#### WHAT IS REQUIRED:
From the line containing "fold_right (insert_by key) [] l." down to the line containing "Definition also_accepts (dest" in the records below, reproduce every line exactly, ends included, and omit all others.
═══ SUPPLIED MATERIAL ═══
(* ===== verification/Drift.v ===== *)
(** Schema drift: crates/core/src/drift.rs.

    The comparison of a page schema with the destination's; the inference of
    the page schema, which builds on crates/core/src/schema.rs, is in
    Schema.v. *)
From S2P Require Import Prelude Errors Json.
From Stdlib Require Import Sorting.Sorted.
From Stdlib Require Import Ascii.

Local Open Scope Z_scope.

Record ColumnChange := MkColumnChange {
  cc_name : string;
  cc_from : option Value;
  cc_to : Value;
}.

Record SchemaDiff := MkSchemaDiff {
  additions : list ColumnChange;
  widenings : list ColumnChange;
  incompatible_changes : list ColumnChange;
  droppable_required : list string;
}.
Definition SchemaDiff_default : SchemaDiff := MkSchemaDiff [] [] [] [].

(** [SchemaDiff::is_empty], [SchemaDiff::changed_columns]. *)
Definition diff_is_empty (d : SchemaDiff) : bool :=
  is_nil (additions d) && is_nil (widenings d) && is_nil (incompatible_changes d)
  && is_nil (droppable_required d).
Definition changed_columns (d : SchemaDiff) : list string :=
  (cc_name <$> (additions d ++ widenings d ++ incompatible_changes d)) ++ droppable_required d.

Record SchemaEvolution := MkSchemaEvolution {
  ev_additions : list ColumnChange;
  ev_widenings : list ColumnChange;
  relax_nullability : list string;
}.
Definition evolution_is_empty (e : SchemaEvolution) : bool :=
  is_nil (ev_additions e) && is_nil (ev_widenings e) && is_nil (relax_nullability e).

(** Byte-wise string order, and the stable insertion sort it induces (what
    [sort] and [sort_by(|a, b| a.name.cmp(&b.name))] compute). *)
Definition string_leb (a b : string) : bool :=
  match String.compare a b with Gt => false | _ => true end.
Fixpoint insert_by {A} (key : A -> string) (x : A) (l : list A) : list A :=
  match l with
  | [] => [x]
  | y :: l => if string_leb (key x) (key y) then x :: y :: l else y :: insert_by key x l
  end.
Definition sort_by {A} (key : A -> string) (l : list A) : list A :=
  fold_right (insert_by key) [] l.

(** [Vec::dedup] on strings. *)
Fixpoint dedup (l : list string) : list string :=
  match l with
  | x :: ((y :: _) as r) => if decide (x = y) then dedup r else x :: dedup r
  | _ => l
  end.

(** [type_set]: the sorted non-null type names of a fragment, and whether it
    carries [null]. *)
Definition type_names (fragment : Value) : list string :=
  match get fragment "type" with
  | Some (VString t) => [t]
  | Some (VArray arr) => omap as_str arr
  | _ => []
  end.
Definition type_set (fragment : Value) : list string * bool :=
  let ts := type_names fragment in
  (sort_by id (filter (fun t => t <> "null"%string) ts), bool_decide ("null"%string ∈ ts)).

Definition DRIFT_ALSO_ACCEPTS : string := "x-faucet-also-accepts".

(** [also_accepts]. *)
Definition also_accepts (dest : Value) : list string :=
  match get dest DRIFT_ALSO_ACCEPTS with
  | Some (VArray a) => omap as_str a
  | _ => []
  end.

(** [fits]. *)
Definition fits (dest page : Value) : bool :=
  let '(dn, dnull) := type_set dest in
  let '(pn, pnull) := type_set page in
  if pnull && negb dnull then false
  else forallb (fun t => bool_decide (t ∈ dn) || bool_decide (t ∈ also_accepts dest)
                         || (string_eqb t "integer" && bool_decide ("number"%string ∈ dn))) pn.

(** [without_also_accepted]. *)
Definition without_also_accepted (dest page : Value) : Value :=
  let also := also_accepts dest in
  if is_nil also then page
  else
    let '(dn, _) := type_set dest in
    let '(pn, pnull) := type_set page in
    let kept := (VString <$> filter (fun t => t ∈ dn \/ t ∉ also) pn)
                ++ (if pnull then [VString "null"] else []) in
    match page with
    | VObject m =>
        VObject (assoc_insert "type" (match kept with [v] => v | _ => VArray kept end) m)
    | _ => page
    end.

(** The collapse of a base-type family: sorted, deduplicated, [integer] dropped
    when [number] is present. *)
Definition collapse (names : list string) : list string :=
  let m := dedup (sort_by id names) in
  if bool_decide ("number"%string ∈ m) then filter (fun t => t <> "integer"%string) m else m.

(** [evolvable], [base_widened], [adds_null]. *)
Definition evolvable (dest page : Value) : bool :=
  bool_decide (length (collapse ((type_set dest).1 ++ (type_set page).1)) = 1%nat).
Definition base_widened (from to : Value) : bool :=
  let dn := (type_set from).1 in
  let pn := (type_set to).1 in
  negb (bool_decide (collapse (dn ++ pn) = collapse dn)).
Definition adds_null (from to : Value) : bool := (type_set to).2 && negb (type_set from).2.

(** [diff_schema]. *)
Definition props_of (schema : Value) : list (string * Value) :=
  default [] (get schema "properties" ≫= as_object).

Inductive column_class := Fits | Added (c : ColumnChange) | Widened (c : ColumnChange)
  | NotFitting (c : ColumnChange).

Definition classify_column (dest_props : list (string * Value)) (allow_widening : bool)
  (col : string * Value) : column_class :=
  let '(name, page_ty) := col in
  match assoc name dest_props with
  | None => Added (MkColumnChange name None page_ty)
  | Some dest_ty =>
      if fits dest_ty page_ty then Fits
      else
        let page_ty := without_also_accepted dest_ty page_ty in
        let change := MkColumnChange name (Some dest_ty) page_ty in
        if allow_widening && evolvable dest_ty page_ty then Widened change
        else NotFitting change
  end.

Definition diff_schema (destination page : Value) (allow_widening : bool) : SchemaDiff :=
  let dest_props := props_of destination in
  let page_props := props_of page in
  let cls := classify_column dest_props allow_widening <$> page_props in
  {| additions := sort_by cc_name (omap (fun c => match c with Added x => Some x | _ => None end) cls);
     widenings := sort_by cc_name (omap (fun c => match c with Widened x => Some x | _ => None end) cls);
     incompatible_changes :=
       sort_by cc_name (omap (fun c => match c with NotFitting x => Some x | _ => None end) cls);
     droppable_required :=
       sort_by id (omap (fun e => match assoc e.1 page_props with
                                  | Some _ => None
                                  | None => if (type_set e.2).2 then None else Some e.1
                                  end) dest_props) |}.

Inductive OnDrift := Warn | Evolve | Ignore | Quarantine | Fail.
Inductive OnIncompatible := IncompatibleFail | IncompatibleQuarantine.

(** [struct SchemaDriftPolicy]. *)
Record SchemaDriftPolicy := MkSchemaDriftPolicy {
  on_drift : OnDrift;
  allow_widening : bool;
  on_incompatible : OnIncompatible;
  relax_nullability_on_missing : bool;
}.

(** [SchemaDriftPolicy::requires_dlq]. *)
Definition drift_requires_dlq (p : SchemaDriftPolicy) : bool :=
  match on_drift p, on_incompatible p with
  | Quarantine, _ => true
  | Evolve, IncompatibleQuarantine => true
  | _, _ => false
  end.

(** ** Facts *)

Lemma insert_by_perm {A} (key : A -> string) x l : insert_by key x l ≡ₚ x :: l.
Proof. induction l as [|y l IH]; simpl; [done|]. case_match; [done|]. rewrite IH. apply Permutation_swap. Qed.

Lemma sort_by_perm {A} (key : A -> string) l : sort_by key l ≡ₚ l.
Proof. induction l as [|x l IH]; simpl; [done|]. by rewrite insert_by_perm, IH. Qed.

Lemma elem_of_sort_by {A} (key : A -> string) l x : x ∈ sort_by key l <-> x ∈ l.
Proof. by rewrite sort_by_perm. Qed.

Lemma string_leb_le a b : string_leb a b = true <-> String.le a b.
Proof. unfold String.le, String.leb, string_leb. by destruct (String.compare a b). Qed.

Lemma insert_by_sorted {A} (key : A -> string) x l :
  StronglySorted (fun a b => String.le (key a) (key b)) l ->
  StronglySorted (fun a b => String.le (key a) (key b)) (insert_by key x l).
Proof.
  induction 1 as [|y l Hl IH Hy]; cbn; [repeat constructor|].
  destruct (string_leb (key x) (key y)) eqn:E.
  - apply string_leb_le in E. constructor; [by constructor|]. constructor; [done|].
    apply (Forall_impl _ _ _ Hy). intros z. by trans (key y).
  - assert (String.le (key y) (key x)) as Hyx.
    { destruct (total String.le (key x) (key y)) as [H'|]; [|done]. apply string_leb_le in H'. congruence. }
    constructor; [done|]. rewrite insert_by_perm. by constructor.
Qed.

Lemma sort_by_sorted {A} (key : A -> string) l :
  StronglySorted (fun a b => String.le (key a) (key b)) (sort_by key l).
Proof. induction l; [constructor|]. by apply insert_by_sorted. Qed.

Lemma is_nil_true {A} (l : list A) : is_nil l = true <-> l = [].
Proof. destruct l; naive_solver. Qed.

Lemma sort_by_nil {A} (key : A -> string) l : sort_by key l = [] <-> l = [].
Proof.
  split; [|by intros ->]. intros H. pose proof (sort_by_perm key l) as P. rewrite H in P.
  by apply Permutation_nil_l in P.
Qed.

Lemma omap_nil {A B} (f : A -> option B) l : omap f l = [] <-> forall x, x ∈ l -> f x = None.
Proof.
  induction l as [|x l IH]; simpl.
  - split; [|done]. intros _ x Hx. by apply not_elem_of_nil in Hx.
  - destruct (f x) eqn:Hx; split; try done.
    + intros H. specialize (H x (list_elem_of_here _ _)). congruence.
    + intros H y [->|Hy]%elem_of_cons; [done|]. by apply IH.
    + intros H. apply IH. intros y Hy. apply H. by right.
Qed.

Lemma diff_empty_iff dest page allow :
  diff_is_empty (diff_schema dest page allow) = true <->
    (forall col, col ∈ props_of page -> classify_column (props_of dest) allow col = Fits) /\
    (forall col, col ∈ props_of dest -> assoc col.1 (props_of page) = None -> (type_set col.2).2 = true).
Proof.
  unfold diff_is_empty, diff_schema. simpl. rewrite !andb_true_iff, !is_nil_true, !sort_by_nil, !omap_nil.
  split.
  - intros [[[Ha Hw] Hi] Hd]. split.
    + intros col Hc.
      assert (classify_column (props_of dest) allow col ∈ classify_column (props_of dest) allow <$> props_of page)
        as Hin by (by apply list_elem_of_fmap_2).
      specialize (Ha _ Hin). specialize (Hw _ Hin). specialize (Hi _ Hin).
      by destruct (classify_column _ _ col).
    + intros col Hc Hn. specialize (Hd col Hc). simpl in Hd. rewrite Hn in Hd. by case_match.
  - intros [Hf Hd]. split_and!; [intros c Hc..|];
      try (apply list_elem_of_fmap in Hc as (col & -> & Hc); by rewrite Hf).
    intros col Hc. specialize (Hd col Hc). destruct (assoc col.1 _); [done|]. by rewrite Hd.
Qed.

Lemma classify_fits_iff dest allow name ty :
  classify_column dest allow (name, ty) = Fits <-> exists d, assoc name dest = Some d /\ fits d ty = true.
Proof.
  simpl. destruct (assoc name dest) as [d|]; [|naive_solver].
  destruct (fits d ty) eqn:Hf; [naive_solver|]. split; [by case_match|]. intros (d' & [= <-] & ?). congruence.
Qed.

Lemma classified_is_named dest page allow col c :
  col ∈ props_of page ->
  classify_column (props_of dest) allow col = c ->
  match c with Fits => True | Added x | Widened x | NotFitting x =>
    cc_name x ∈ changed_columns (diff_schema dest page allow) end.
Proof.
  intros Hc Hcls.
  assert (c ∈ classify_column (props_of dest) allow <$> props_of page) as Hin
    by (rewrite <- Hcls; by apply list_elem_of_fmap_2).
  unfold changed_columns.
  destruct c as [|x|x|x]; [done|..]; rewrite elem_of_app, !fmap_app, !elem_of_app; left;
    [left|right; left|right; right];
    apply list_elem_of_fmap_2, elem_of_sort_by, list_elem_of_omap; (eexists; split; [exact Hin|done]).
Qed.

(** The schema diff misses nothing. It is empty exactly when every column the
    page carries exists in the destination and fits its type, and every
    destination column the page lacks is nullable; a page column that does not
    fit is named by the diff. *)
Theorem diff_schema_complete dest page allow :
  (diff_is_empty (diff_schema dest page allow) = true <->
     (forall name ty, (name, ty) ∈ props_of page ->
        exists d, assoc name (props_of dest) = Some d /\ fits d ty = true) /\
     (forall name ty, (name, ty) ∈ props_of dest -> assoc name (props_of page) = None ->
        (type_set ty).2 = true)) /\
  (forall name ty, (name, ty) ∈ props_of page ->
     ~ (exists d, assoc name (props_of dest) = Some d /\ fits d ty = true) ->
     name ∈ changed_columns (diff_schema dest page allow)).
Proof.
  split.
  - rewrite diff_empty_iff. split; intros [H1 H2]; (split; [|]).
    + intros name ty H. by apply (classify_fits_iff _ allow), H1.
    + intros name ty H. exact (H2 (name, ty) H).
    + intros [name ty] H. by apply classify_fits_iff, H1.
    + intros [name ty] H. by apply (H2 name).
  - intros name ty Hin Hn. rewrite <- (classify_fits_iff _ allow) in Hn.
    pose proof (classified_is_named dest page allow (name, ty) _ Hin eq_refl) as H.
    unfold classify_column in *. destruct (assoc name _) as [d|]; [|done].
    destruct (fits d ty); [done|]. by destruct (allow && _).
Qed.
═══
#### EXERCISE RESULT:
  fold_right (insert_by key) [] l.

(** [Vec::dedup] on strings. *)
Fixpoint dedup (l : list string) : list string :=
  match l with
  | x :: ((y :: _) as r) => if decide (x = y) then dedup r else x :: dedup r
  | _ => l
  end.

(** [type_set]: the sorted non-null type names of a fragment, and whether it
    carries [null]. *)
Definition type_names (fragment : Value) : list string :=
  match get fragment "type" with
  | Some (VString t) => [t]
  | Some (VArray arr) => omap as_str arr
  | _ => []
  end.
Definition type_set (fragment : Value) : list string * bool :=
  let ts := type_names fragment in
  (sort_by id (filter (fun t => t <> "null"%string) ts), bool_decide ("null"%string ∈ ts)).

Definition DRIFT_ALSO_ACCEPTS : string := "x-faucet-also-accepts".

(** [also_accepts]. *)
Definition also_accepts (dest : Value) : list string :=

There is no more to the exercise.